* TASK DESCRIPTION
The records are to be copied exactly and in full.

* DATA

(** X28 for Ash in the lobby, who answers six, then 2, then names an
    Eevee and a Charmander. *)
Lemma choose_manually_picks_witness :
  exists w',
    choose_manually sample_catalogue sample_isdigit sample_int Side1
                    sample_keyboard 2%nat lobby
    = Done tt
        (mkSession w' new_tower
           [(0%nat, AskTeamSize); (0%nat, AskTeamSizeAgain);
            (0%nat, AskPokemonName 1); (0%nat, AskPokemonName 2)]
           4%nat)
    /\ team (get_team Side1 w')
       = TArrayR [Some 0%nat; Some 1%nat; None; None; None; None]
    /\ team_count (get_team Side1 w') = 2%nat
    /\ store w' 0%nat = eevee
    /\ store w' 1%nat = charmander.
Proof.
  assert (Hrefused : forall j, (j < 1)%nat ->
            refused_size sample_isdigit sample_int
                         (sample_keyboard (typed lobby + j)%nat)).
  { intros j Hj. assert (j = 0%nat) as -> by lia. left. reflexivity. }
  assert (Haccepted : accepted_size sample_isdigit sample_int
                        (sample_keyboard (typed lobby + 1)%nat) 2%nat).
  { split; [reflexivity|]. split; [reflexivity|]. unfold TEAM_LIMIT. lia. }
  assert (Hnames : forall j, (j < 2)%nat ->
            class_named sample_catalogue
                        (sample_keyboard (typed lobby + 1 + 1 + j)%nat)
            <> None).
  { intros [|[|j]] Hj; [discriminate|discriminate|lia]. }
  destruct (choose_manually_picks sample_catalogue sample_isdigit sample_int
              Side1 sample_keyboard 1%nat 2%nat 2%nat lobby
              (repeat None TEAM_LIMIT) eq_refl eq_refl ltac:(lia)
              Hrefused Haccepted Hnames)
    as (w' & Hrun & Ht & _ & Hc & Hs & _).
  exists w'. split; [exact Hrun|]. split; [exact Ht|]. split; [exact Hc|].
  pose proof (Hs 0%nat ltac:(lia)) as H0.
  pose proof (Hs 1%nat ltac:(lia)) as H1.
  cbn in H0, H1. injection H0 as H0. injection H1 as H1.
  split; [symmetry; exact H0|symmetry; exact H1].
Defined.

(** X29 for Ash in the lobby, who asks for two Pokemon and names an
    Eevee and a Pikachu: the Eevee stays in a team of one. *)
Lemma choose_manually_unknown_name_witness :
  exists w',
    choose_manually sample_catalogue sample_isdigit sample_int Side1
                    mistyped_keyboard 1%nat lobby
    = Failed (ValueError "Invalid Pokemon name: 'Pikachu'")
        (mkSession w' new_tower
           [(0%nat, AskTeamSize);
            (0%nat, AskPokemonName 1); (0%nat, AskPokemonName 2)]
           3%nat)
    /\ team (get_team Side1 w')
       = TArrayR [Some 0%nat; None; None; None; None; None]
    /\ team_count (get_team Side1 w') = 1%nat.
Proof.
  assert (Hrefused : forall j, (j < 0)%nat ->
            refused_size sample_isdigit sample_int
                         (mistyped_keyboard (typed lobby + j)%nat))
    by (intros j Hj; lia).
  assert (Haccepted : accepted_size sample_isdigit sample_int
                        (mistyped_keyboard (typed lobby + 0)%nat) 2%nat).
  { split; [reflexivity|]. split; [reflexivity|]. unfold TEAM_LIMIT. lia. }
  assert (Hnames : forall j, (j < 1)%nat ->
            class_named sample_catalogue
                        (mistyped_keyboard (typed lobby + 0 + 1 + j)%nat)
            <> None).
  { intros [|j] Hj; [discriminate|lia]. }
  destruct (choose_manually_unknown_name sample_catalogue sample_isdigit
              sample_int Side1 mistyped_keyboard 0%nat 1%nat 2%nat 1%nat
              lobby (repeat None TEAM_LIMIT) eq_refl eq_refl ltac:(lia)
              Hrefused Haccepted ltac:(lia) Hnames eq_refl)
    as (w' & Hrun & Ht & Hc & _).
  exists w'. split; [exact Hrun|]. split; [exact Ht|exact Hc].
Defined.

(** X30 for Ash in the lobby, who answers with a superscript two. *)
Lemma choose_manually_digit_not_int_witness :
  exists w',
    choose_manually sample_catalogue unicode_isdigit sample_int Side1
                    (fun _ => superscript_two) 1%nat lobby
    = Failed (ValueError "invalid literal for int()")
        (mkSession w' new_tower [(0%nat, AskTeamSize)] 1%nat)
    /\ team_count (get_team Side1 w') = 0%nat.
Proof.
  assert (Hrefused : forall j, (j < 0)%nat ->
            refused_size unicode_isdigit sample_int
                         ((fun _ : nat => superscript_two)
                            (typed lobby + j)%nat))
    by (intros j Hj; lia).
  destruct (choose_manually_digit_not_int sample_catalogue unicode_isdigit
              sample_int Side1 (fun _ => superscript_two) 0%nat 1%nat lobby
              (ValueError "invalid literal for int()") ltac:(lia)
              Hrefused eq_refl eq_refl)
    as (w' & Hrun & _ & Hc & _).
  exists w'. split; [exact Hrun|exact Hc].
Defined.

* REPLY TO THE TASK
(** X28 for Ash in the lobby, who answers six, then 2, then names an
    Eevee and a Charmander. *)
Lemma choose_manually_picks_witness :
  exists w',
    choose_manually sample_catalogue sample_isdigit sample_int Side1
                    sample_keyboard 2%nat lobby
    = Done tt
        (mkSession w' new_tower
           [(0%nat, AskTeamSize); (0%nat, AskTeamSizeAgain);
            (0%nat, AskPokemonName 1); (0%nat, AskPokemonName 2)]
           4%nat)
    /\ team (get_team Side1 w')
       = TArrayR [Some 0%nat; Some 1%nat; None; None; None; None]
    /\ team_count (get_team Side1 w') = 2%nat
    /\ store w' 0%nat = eevee
    /\ store w' 1%nat = charmander.
Proof.
  assert (Hrefused : forall j, (j < 1)%nat ->
            refused_size sample_isdigit sample_int
                         (sample_keyboard (typed lobby + j)%nat)).
  { intros j Hj. assert (j = 0%nat) as -> by lia. left. reflexivity. }
  assert (Haccepted : accepted_size sample_isdigit sample_int
                        (sample_keyboard (typed lobby + 1)%nat) 2%nat).
  { split; [reflexivity|]. split; [reflexivity|]. unfold TEAM_LIMIT. lia. }
  assert (Hnames : forall j, (j < 2)%nat ->
            class_named sample_catalogue
                        (sample_keyboard (typed lobby + 1 + 1 + j)%nat)
            <> None).
  { intros [|[|j]] Hj; [discriminate|discriminate|lia]. }
  destruct (choose_manually_picks sample_catalogue sample_isdigit sample_int
              Side1 sample_keyboard 1%nat 2%nat 2%nat lobby
              (repeat None TEAM_LIMIT) eq_refl eq_refl ltac:(lia)
              Hrefused Haccepted Hnames)
    as (w' & Hrun & Ht & _ & Hc & Hs & _).
  exists w'. split; [exact Hrun|]. split; [exact Ht|]. split; [exact Hc|].
  pose proof (Hs 0%nat ltac:(lia)) as H0.
  pose proof (Hs 1%nat ltac:(lia)) as H1.
  cbn in H0, H1. injection H0 as H0. injection H1 as H1.
  split; [symmetry; exact H0|symmetry; exact H1].
Defined.

(** X29 for Ash in the lobby, who asks for two Pokemon and names an
    Eevee and a Pikachu: the Eevee stays in a team of one. *)
Lemma choose_manually_unknown_name_witness :
  exists w',
    choose_manually sample_catalogue sample_isdigit sample_int Side1
                    mistyped_keyboard 1%nat lobby
    = Failed (ValueError "Invalid Pokemon name: 'Pikachu'")
        (mkSession w' new_tower
           [(0%nat, AskTeamSize);
            (0%nat, AskPokemonName 1); (0%nat, AskPokemonName 2)]
           3%nat)
    /\ team (get_team Side1 w')
       = TArrayR [Some 0%nat; None; None; None; None; None]
    /\ team_count (get_team Side1 w') = 1%nat.
Proof.
  assert (Hrefused : forall j, (j < 0)%nat ->
            refused_size sample_isdigit sample_int
                         (mistyped_keyboard (typed lobby + j)%nat))
    by (intros j Hj; lia).
  assert (Haccepted : accepted_size sample_isdigit sample_int
                        (mistyped_keyboard (typed lobby + 0)%nat) 2%nat).
  { split; [reflexivity|]. split; [reflexivity|]. unfold TEAM_LIMIT. lia. }
  assert (Hnames : forall j, (j < 1)%nat ->
            class_named sample_catalogue
                        (mistyped_keyboard (typed lobby + 0 + 1 + j)%nat)
            <> None).
  { intros [|j] Hj; [discriminate|lia]. }
  destruct (choose_manually_unknown_name sample_catalogue sample_isdigit
              sample_int Side1 mistyped_keyboard 0%nat 1%nat 2%nat 1%nat
              lobby (repeat None TEAM_LIMIT) eq_refl eq_refl ltac:(lia)
              Hrefused Haccepted ltac:(lia) Hnames eq_refl)
    as (w' & Hrun & Ht & Hc & _).
  exists w'. split; [exact Hrun|]. split; [exact Ht|exact Hc].
Defined.

(** X30 for Ash in the lobby, who answers with a superscript two. *)
Lemma choose_manually_digit_not_int_witness :
  exists w',
    choose_manually sample_catalogue unicode_isdigit sample_int Side1
                    (fun _ => superscript_two) 1%nat lobby
    = Failed (ValueError "invalid literal for int()")
        (mkSession w' new_tower [(0%nat, AskTeamSize)] 1%nat)
    /\ team_count (get_team Side1 w') = 0%nat.
Proof.
  assert (Hrefused : forall j, (j < 0)%nat ->
            refused_size unicode_isdigit sample_int
                         ((fun _ : nat => superscript_two)
                            (typed lobby + j)%nat))
    by (intros j Hj; lia).
  destruct (choose_manually_digit_not_int sample_catalogue unicode_isdigit
              sample_int Side1 (fun _ => superscript_two) 0%nat 1%nat lobby
              (ValueError "invalid literal for int()") ltac:(lia)
              Hrefused eq_refl eq_refl)
    as (w' & Hrun & _ & Hc & _).
  exists w'. split; [exact Hrun|exact Hc].
Defined.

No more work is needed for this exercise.